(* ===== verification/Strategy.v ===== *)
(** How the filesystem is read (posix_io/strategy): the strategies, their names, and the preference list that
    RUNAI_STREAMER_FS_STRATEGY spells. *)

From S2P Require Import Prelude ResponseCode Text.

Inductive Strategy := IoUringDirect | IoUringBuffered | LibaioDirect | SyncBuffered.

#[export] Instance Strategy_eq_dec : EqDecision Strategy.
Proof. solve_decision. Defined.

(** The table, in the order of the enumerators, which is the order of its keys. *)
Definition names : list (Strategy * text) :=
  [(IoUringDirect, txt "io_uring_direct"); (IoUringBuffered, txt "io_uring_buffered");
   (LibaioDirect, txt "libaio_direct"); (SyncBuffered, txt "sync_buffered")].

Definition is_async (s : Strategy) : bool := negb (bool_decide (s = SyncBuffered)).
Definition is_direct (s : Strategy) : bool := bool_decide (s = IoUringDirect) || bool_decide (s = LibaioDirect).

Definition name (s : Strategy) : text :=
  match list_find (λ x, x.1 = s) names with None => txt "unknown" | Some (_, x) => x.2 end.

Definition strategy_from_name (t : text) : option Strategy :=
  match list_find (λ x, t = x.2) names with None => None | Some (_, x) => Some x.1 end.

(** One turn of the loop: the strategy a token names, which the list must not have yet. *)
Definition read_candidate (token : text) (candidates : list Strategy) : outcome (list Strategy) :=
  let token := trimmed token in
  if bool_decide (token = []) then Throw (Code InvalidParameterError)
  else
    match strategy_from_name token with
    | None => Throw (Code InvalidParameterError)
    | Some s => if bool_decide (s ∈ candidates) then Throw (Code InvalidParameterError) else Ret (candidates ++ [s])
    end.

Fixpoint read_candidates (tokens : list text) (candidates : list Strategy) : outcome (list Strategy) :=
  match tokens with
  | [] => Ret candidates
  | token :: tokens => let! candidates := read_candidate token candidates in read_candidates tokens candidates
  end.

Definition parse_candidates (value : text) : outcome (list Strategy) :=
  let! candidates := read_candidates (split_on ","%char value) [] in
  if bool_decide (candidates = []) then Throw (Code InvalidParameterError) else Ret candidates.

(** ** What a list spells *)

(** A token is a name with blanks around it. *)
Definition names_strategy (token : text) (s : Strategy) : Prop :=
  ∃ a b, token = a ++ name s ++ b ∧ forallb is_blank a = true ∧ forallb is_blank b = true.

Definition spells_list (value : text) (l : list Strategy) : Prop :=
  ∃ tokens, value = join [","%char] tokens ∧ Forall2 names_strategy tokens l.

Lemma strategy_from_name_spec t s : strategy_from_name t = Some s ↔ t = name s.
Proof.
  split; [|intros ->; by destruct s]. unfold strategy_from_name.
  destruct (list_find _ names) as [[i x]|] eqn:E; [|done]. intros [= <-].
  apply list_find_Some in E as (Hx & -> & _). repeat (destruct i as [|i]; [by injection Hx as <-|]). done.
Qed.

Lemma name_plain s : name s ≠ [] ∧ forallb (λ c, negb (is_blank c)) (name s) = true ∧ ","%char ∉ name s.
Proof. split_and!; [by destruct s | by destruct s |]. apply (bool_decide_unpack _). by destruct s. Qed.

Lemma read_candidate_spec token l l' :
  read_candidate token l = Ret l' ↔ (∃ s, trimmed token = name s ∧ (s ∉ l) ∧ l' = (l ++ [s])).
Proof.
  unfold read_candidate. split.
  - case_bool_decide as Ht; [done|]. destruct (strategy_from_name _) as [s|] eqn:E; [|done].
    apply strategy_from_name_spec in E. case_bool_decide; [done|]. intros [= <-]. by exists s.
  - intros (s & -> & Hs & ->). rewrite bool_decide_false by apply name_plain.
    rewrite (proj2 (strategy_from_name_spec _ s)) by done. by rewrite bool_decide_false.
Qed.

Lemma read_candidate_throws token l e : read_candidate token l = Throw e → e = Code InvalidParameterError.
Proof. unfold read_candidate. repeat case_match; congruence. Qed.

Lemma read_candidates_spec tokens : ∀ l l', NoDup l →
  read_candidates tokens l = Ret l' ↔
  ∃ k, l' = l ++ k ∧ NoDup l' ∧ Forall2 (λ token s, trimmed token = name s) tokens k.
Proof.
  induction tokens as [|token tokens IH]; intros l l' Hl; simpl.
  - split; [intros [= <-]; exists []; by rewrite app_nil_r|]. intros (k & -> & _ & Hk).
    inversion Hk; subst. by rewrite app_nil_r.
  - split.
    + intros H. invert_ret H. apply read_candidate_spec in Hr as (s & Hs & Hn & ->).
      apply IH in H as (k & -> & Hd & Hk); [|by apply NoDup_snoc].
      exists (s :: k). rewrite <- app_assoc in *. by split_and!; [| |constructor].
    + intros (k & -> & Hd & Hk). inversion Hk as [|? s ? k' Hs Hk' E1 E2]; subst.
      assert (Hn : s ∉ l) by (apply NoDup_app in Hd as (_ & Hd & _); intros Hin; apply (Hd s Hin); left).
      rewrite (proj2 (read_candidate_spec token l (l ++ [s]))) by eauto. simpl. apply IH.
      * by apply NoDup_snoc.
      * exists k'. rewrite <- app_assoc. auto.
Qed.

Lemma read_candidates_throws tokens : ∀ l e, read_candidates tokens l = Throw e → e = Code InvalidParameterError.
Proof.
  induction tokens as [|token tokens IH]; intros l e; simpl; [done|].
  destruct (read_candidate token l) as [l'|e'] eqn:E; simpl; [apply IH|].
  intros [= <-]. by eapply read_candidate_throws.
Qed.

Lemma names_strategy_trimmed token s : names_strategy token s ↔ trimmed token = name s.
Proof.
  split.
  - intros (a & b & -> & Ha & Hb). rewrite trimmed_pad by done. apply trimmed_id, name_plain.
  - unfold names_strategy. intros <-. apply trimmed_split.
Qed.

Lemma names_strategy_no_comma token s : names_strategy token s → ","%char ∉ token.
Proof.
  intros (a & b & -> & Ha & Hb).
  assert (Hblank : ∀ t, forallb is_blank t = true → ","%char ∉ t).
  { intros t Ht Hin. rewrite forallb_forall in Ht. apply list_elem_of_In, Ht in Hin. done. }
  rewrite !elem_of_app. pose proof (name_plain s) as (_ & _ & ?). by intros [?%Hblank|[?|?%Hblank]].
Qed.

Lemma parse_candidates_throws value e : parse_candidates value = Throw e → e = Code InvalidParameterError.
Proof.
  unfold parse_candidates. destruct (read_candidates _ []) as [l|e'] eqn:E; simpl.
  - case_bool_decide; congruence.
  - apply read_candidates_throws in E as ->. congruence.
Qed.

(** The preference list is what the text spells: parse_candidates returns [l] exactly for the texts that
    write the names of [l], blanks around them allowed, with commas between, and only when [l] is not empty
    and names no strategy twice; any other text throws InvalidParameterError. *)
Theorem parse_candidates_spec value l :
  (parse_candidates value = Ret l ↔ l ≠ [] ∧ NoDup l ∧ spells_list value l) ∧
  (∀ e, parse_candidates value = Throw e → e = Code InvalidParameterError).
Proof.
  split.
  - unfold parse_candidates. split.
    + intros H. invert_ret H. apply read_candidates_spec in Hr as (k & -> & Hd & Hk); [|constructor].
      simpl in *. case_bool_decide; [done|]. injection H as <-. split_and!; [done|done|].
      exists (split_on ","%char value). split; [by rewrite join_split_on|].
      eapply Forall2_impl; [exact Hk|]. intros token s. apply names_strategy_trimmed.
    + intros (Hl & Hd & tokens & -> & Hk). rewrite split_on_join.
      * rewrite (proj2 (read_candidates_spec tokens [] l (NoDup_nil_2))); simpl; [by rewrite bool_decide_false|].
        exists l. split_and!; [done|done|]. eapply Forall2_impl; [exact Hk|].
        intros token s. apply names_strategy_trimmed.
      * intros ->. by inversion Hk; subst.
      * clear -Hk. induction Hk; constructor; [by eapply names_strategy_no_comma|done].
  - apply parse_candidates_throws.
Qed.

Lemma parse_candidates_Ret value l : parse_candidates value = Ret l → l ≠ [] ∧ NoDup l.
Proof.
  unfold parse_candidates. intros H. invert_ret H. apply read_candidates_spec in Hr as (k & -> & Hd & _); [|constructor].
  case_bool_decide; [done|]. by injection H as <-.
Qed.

### Problem details
Keeping every character as it is, restate the lines above that run from the line with "if bool_decide (candidates" through the line with "unfold read_candidate. split.", both included, and nothing else.

### Answer to this task
  if bool_decide (candidates = []) then Throw (Code InvalidParameterError) else Ret candidates.

(** ** What a list spells *)

(** A token is a name with blanks around it. *)
Definition names_strategy (token : text) (s : Strategy) : Prop :=
  ∃ a b, token = a ++ name s ++ b ∧ forallb is_blank a = true ∧ forallb is_blank b = true.

Definition spells_list (value : text) (l : list Strategy) : Prop :=
  ∃ tokens, value = join [","%char] tokens ∧ Forall2 names_strategy tokens l.

Lemma strategy_from_name_spec t s : strategy_from_name t = Some s ↔ t = name s.
Proof.
  split; [|intros ->; by destruct s]. unfold strategy_from_name.
  destruct (list_find _ names) as [[i x]|] eqn:E; [|done]. intros [= <-].
  apply list_find_Some in E as (Hx & -> & _). repeat (destruct i as [|i]; [by injection Hx as <-|]). done.
Qed.

Lemma name_plain s : name s ≠ [] ∧ forallb (λ c, negb (is_blank c)) (name s) = true ∧ ","%char ∉ name s.
Proof. split_and!; [by destruct s | by destruct s |]. apply (bool_decide_unpack _). by destruct s. Qed.

Lemma read_candidate_spec token l l' :
  read_candidate token l = Ret l' ↔ (∃ s, trimmed token = name s ∧ (s ∉ l) ∧ l' = (l ++ [s])).
Proof.
  unfold read_candidate. split.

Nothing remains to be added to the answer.